Its not a question of how to tell the management, the volunteers, the working partners etc of the project, as they can get a quick email or phone call, but it boils down to how to tell the young people. Given that conversation is the primary education tool of detached work, especially what we have done in Perth, and this has nearly always begun on the terms of the young people, so their activities, interests etc, how do you bring into the conversation – oh and by the way this is my last night? or in 3 weeks this will be the last night of detached youth work for me in perth?  when their thoughts are of their night, their issues and personal traumas ( like who stole my drink, wheres my bus money etc), so to add to their drama…..

Its not that we havent had more meaningful conversations with young people on the streets, and we have, but the skill has been to probe and prompt young people from the basis of the conversations that are started naturally, rather than with much more than an agenda than that.

In the natural way of things, the conversations and relationships with young people have started very naturally on the streets, and so i imagine that to do equal justice would be to end them as naturally, so on the last time, the last evening, our goodbyes will be a final goodbye, just like our ‘hi’ carried a promise that we’ll be around for a while.
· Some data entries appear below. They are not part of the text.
Lemma intraday_isolated w w' scr scr' data data' t0 :
  yf_download_batch w = Ok data ->
  yf_download_batch w' = Ok data' ->
  (forall t, t <> t0 -> loc_ticker data' t = loc_ticker data t) ->
  (forall i, today w' i = today w i) ->
  filter (fun r => other_than t0 (or_Stock r))
         (table (find_intraday_opportunities w' scr')) =
  filter (fun r => other_than t0 (or_Stock r))
         (table (find_intraday_opportunities w scr)).
Proof.
  intros Hbatch Hbatch' Hsame Hclock.
  rewrite !intraday_table, Hbatch, Hbatch', !filter_flat_map'.
  apply flat_map_ext. intros [i t].
  destruct (string_dec t t0) as [Heq | Hne].
  - rewrite (filter_other_than_rows or_Stock (intraday_rows w' data' (i, t)) t t0),
            (filter_other_than_rows or_Stock (intraday_rows w data (i, t)) t t0);
      auto; intros r Hr; apply (intraday_rows_stock _ _ _ _ Hr).
  - now rewrite !intraday_rows_pick, (Hsame t Hne), Hclock.
Qed.

(** In the intraday table a ticker has a row exactly when today's bars
    satisfy the rule of the specification. *)
Lemma intraday_proposes_rule w scr data i t frame :
  yf_download_batch w = Ok data ->
  nth_error NIFTY_50_STOCKS i = Some t ->
  loc_ticker data t = Ok frame ->
  (proposes (table (find_intraday_opportunities w scr)) t <->
   intraday_rule (on_date (today w i) frame)).
Proof.
  intros Hbatch Hnth Hloc. rewrite intraday_table, Hbatch. unfold proposes.
  rewrite (keyed_rows _ _ _ _ (intraday_rows_stock w data)).
  split.
  - intros (j & Hj & Hrows).
    rewrite (nth_error_unique _ _ _ _ NoDup_NIFTY_50 Hnth Hj).
    rewrite intraday_rows_pick, Hloc in Hrows.
    now apply intraday_pick_rule in Hrows.
  - intros Hrule. exists i. split; [exact Hnth |].
    rewrite intraday_rows_pick, Hloc.
    now apply intraday_pick_rule.
Qed.

Lemma volume_stats_no_baseline bars :
  has_volume bars = false \/ List.length (rows bars) = 1 ->
  volume_stats bars = Ok (0%float, 0%float) /\
  avg_volume_of_prior_window bars = 0%float.
Proof.
  unfold volume_stats, avg_volume_of_prior_window.
  intros [Hno | Hone].
  - rewrite Hno. split; reflexivity.
  - destruct (has_volume bars); [ | split; reflexivity ].
    rewrite iloc_slice_prior_window. unfold column.
    destruct (rows bars) as [| b [| b' rest]]; try discriminate Hone.
    split; reflexivity.
Qed.

(** ** Progress *)

Lemma progress_97_shape :
  nondecreasing (expected_progress 97) = true /\
  last (expected_progress 97) 0%float = 1%float.
Proof. split; vm_compute; reflexivity. Qed.

Lemma progress_50_shape :
  nondecreasing (expected_progress 50) = true /\
  last (expected_progress 50) 0%float = 1%float.
Proof. split; vm_compute; reflexivity. Qed.

(** The same shape for every universe of 1 to 256 tickers: the two sizes
    of the source are not special. *)
Lemma progress_shape_up_to_256 :
  forallb (fun n => nondecreasing (expected_progress n)
                    && (last (expected_progress n) 0 =? 1)%float)
          (seq 1 256) = true.
Proof. vm_compute. reflexivity. Qed.

Lemma length_expected_progress n : List.length (expected_progress n) = n.
Proof. unfold expected_progress. now rewrite length_map, length_seq. Qed.

Lemma nth_expected_progress n i :
  i < n -> nth_error (expected_progress n) i = Some (expected_fraction n i).
Proof.
  intros Hi. unfold expected_progress.
  rewrite nth_error_map, nth_error_seq.
  destruct (Nat.ltb_spec i n); [reflexivity | lia].
Qed.

(** ** The rows of the long-term table *)


(** ** Order and size of the tables *)

Lemma long_term_stocks_subsequence w scr :
  subsequence (map sr_Stock (table (find_long_term_suggestions w scr)))
              NIFTY_100_STOCKS.
Proof.
  rewrite long_term_table.
  rewrite <- (map_snd_enumerate NIFTY_100_STOCKS) at 2.
  apply flat_map_subsequence.
  - intros it r. apply long_term_rows_stock.
  - apply long_term_rows_length.
Qed.
(* ===== verification/ConfigModel.v ===== *)
(** * Project configuration: [config/src/model.rs], [config/src/error.rs] *)

From S2P Require Import Prelude RustStr Paths.

(** ** Errors *)

(** [std::io::ErrorKind], as far as the code distinguishes it. *)
Inductive io_error_kind : Type := NotFound | NotADirectory | OtherIo.

Inductive ConfigError : Type :=
| NonUtf8Path (path : string)
| ConfigFileConflict (preferred alternate : string)
| ConfigFilesystem (path : string) (source : io_error_kind)
| ConfigUnsupportedPlatform (capability target : string)
| ProjectRootNotDirectory (path : string)
| ConfigPathEscapesRoot (path : string)
| ParseError (source : string)
| InvalidInitJson (path reason : string)
| RootMustBeMapping (found : string)
| UnknownTopLevelKey (key : string)
| UnknownPhpKey (key : string)
| UnknownResourceKey (resource key : string)
| UnknownAllocationKey (resource allocation key : string)
| InvalidFieldType (field expected found : string)
| EmptyField (field : string)
| InvalidPhpTrack (track reason : string)
| InvalidResourceTrack (resource track reason : string)
| InvalidHostname (hostname reason : string)
| DuplicateHostname (hostname : string)
| AbsoluteDocumentRoot (document_root : string)
| DocumentRootEscapesProject (document_root : string)
| DocumentRootNotDirectory (document_root : string)
| AbsoluteEnvFile (env_file : string)
| EnvFileEscapesProject (env_file : string)
| EnvFileParentNotDirectory (env_file : string)
| EnvFileNotFile (env_file : string)
| InvalidEnvKey (key : string)
| InvalidAllocationName (allocation : string)
| DuplicateResource (resource : string)
| UnsupportedResourceAllocations (resource : string)
| DuplicateNormalizedAllocation (resource allocation normalized : string)
| InvalidEnvPlaceholder (field placeholder reason : string)
| UnknownEnvPlaceholder (field placeholder : string)
| EnvPlaceholderContractError (resource reason : string)
| MissingResourceEnvContext (resource : string)
| MissingAllocationEnvContext (resource allocation : string)
| MissingEnvContext (field placeholder : string)
| DuplicateRenderedEnvKey (key first second : string)
| MalformedManagedEnvBlock (reason : string).

(** ** Data *)

Record PhpConfig := {
  php_version : option string;
  php_extensions : list string;
}.
Record AllocationConfig := { alloc_env : gmap string string }.
Record ResourceConfig := {
  rc_track : option string;
  rc_env : gmap string string;
  rc_allocations : gmap string AllocationConfig;
}.
Record ProjectConfig := {
  serve : bool;
  env_file : string;
  php : option PhpConfig;
  document_root : option string;
  hostnames : list string;
  env : gmap string string;
  resources : gmap string ResourceConfig;
}.

Definition DEFAULT_ENV_FILE : string := ".env".

Definition php_config_default : PhpConfig := {| php_version := None; php_extensions := [] |}.
Definition php_config_version (version : string) : PhpConfig :=
  {| php_version := Some version; php_extensions := [] |}.
Definition allocation_config_default : AllocationConfig := {| alloc_env := ∅ |}.
Definition resource_config_default : ResourceConfig :=
  {| rc_track := None; rc_env := ∅; rc_allocations := ∅ |}.
Definition project_config_default : ProjectConfig :=
  {| serve := true; env_file := DEFAULT_ENV_FILE; php := None; document_root := None;
     hostnames := []; env := ∅; resources := ∅ |}.

(** ** Scanning an env value

    The three loops over env values ([value_uses_any_placeholder],
    [render_env_value], [validate_env_placeholders]) take the same decision at
    each index.  [scan] is that decision on the text from the index on; what
    each loop does with it, and where it continues, is written in the loop. *)

Inductive scanned : Type :=
| ScanEnd
| ScanChar (c : ascii) (rest : string)
| ScanEscaped (rest : string)
| ScanBareDollar (rest : string)
| ScanUnclosed (rest : string)
| ScanPlaceholder (name rest : string).

Definition DOLLAR : ascii := "$".
Definition OPEN : ascii := "{".
Definition CLOSE : ascii := "}".

Definition scan (s : string) : scanned :=
  match s with
  | "" => ScanEnd
  | String c r =>
      if negb (char_eqb c DOLLAR) then ScanChar c r
      else match r with
           | String d r' =>
               if char_eqb d DOLLAR then ScanEscaped r'
               else if negb (char_eqb d OPEN) then ScanBareDollar r
               else match split_once CLOSE r' with
                    | None => ScanUnclosed r'
                    | Some (name, rest) => ScanPlaceholder name rest
                    end
           | "" => ScanBareDollar r
           end
  end.

(** The loop of [value_uses_any_placeholder]; every step moves the index forward,
    so the length of the text is enough fuel. *)
Fixpoint uses_any_loop (fuel : nat) (placeholders : list string) (s : string) : bool :=
  match fuel with
  | 0 => false
  | S fuel =>
      match scan s with
      | ScanEnd => false
      | ScanChar _ rest | ScanEscaped rest | ScanBareDollar rest | ScanUnclosed rest =>
          uses_any_loop fuel placeholders rest
      | ScanPlaceholder name rest =>
          if bool_decide (name ∈ placeholders) then true else uses_any_loop fuel placeholders rest
      end
  end.

Definition value_uses_any_placeholder (value : string) (placeholders : list string) : bool :=
  uses_any_loop (len value) placeholders value.

Definition value_uses_tls_placeholder (value : string) : bool :=
  value_uses_any_placeholder value ["tls_ca"; "tls_cert"; "tls_key"].
Definition value_uses_serving_placeholder (value : string) : bool :=
  value_uses_any_placeholder value ["project_url"; "tls_ca"; "tls_cert"; "tls_key"].

(** ** Queries on a configuration *)

Definition map_any {V} (p : V → bool) (m : gmap string V) : bool :=
  existsb (λ kv : string * V, p kv.2) (map_to_list m).

Definition has_env_mappings (c : ProjectConfig) : bool :=
  negb (bool_decide (env c = ∅))
  || map_any (λ r, negb (bool_decide (rc_env r = ∅))
       || map_any (λ a, negb (bool_decide (alloc_env a = ∅))) (rc_allocations r)) (resources c).

Definition uses_tls_placeholders (c : ProjectConfig) : bool :=
  serve c
  && (map_any value_uses_tls_placeholder (env c)
      || map_any (λ r, map_any value_uses_tls_placeholder (rc_env r)
           || map_any (λ a, map_any value_uses_tls_placeholder (alloc_env a)) (rc_allocations r))
           (resources c)).

(** ** Env values as token sequences *)

Inductive token : Type :=
| TChar (c : ascii)
| TDollar
| TPlaceholder (name : string).

Definition write_token (t : token) : string :=
  match t with
  | TChar c => String c ""
  | TDollar => "$$"
  | TPlaceholder name => "${" +:+ name +:+ "}"
  end.
Definition write_tokens (l : list token) : string := str_concat (write_token <$> l).

Definition token_wf (t : token) : Prop :=
  match t with
  | TChar c => c ≠ DOLLAR
  | TDollar => True
  | TPlaceholder name => lacks CLOSE name = true
  end.

Definition scan_of (t : token) (rest : string) : scanned :=
  match t with
  | TChar c => ScanChar c rest
  | TDollar => ScanEscaped rest
  | TPlaceholder name => ScanPlaceholder name rest
  end.

Lemma scan_token t rest : token_wf t → scan (write_token t +:+ rest) = scan_of t rest.
Proof.
  destruct t as [c| |name]; simpl; intros Ht; [|done|].
  - by rewrite (proj2 (char_eqb_neq c DOLLAR) Ht).
  - rewrite <-str_app_assoc, str_app_singleton.
    by rewrite (proj2 (split_once_Some CLOSE _ name rest)).
Qed.

Lemma write_tokens_cons t l : write_tokens (t :: l) = write_token t +:+ write_tokens l.
Proof. done. Qed.

Lemma len_write_token t : 1 ≤ len (write_token t).
Proof. destruct t; simpl; lia. Qed.

Lemma len_write_tokens_cons t l : S (len (write_tokens l)) ≤ len (write_tokens (t :: l)).
Proof. rewrite write_tokens_cons, len_app. pose proof (len_write_token t). lia. Qed.

(** What [scan] consumes, as text. *)
Lemma scan_inv s :
  match scan s with
  | ScanEnd => s = ""
  | ScanChar c rest => s = write_token (TChar c) +:+ rest ∧ token_wf (TChar c)
  | ScanEscaped rest => s = write_token TDollar +:+ rest
  | ScanBareDollar rest => s = String DOLLAR rest
  | ScanUnclosed rest => s = "${" +:+ rest
  | ScanPlaceholder name rest =>
      s = write_token (TPlaceholder name) +:+ rest ∧ token_wf (TPlaceholder name)
  end.
Proof.
  destruct s as [|c r]; [done|]. simpl. case_char; simpl; [|done]. subst.
  destruct r as [|d r']; [done|]. case_char; [by subst|]. case_char; simpl; [|done]. subst.
  destruct (split_once CLOSE r') as [[name rest]|] eqn:E; [|done].
  apply split_once_Some in E as [-> H]. by rewrite <-str_app_assoc.
Qed.

Lemma uses_any_loop_tokens fuel names l : Forall token_wf l → len (write_tokens l) ≤ fuel →
  uses_any_loop fuel names (write_tokens l)
  = existsb (λ t, match t with TPlaceholder n => bool_decide (n ∈ names) | _ => false end) l.
Proof.
  revert fuel. induction l as [|t l IH]; intros fuel Hwf Hf; [by destruct fuel|].
  apply Forall_cons in Hwf as [Ht Hwf]. pose proof (len_write_tokens_cons t l).
  destruct fuel as [|fuel]; [lia|]. cbn [uses_any_loop].
  rewrite write_tokens_cons, scan_token by done.
  destruct t; simpl; try case_bool_decide; [apply IH; [done|lia]..|done|apply IH; [done|lia]].
Qed.

(** On a well-formed value the detection finds exactly the placeholders written
    in it; an escaped [$${...}] is not one. *)
Lemma value_uses_any_tokens names l : Forall token_wf l →
  value_uses_any_placeholder (write_tokens l) names = true
  ↔ ∃ n, TPlaceholder n ∈ l ∧ n ∈ names.
Proof.
  intros Hl. unfold value_uses_any_placeholder. rewrite uses_any_loop_tokens, existsb_exists by done.
  split.
  - intros ([| |n] & Hin%list_elem_of_In & Hn); try done. exists n. by apply bool_decide_eq_true in Hn.
  - intros (n & Hin%list_elem_of_In & Hn). exists (TPlaceholder n). by rewrite bool_decide_eq_true.
Qed.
So on my last night, what do i do about meeting a group of people that i know ill never see again? what about a group who are out on the streets for the first time, and so do we start a conversation, when I know ill not be around to see its fulfilment? What of the young people, if they find out too early that staff are leaving will the focus of attention be on the staff or the needs of the young people, for others will they bother talking with us if they know we’ll not be around?

I think what i am also trying to say is that the young people deserve something in the way of information about the leaving situation, rather than just us not being there, and its really difficult to think of a way of communicating it. Thing is, leave it till the last night and it might be a wet night and no one is around, and that’d be that then. The unpredictability of detached work in a nutshell.